_What needs to be done_: Copy out, from the entries below, each line holding the string "induction".

[[ Provided data, beginning ]]

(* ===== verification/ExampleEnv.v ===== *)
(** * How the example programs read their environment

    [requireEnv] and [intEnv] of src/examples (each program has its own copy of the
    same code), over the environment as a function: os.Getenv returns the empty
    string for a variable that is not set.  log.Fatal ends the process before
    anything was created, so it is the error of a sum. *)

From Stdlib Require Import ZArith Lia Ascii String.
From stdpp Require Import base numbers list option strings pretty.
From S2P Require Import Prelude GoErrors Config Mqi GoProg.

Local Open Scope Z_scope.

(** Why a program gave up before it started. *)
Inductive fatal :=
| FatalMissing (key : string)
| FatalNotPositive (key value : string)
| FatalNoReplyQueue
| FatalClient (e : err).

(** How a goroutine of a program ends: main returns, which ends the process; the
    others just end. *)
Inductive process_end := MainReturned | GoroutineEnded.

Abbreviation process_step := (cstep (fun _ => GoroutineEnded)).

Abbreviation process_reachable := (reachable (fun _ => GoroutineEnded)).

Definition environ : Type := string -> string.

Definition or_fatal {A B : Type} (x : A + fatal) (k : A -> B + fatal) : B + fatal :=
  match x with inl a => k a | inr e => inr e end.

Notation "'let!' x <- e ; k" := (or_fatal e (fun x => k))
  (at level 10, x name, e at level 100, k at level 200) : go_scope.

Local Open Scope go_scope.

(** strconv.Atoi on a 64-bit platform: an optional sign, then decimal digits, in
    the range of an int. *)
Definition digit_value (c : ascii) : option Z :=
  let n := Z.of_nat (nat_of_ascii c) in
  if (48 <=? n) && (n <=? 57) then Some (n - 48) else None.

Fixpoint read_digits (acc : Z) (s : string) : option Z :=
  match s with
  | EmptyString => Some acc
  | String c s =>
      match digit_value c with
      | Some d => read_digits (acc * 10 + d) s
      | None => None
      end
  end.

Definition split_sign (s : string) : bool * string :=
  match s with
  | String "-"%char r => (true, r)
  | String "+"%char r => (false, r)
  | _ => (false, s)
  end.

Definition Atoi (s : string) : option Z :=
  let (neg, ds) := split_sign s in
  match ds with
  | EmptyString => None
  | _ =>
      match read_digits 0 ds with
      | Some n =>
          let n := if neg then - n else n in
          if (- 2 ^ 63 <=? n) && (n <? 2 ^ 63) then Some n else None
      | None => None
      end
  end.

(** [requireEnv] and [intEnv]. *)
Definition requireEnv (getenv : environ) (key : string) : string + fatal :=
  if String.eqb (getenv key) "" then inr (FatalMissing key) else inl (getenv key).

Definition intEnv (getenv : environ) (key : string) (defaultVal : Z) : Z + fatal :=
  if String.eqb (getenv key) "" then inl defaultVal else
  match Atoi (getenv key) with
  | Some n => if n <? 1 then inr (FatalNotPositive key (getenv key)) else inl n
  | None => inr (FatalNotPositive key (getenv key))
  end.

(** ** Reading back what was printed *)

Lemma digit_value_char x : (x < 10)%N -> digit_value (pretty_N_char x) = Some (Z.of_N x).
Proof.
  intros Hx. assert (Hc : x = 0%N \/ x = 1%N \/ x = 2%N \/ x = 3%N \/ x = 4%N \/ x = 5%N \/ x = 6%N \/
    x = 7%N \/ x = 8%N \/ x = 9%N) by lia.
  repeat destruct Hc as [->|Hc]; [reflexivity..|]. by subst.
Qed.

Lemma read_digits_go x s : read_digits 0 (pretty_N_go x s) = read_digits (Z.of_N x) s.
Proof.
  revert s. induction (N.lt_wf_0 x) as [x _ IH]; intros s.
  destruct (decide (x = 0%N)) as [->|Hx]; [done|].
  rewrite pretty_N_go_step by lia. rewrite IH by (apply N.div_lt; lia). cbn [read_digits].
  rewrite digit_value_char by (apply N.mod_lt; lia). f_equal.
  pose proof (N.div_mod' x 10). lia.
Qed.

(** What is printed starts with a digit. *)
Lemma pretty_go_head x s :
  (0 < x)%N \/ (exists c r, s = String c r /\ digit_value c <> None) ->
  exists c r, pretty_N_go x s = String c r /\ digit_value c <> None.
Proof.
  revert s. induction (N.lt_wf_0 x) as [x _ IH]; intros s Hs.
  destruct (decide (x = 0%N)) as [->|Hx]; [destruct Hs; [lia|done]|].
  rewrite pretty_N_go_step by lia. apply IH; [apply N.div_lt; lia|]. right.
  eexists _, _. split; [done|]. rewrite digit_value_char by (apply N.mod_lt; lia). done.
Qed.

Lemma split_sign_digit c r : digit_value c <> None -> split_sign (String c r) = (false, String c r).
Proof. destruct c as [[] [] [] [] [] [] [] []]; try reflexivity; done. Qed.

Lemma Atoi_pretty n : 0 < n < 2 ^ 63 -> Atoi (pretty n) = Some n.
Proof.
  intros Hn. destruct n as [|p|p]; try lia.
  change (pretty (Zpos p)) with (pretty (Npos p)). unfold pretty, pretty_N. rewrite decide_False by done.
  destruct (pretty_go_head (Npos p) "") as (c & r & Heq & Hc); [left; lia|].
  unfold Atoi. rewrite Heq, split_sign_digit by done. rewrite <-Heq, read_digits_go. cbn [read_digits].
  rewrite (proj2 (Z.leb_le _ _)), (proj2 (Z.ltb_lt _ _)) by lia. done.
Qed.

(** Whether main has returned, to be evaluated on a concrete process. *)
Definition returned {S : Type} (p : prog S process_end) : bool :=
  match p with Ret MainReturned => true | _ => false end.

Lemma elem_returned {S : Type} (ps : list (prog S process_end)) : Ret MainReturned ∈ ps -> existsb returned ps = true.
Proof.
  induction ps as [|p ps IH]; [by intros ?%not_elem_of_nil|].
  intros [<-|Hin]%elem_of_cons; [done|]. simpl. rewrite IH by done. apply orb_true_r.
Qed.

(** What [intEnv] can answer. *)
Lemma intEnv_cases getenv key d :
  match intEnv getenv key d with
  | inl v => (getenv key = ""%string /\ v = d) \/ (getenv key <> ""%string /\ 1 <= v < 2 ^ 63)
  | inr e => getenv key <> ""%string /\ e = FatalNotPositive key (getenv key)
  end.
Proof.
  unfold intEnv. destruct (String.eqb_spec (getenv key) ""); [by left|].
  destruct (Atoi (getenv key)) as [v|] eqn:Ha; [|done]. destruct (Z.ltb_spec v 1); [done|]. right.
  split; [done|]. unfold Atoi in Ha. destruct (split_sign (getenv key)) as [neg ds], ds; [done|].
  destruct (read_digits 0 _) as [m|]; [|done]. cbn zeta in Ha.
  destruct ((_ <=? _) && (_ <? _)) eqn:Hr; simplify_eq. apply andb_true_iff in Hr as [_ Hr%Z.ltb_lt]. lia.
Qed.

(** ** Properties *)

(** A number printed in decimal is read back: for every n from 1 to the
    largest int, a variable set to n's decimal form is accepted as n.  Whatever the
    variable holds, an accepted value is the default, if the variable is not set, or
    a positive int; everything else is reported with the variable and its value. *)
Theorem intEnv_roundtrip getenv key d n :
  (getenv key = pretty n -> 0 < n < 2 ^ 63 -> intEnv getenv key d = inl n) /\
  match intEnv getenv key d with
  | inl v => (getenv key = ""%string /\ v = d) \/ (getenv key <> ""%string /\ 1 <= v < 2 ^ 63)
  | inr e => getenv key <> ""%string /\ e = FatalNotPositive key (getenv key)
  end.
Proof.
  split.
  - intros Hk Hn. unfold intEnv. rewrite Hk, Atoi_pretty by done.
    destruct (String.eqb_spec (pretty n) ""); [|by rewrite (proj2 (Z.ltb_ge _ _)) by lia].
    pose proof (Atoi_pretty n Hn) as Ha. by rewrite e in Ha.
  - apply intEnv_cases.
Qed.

[[ Provided data, end ]]

_Solved problem_:
  revert s. induction (N.lt_wf_0 x) as [x _ IH]; intros s.
  revert s. induction (N.lt_wf_0 x) as [x _ IH]; intros s Hs.
  induction ps as [|p ps IH]; [by intros ?%not_elem_of_nil|].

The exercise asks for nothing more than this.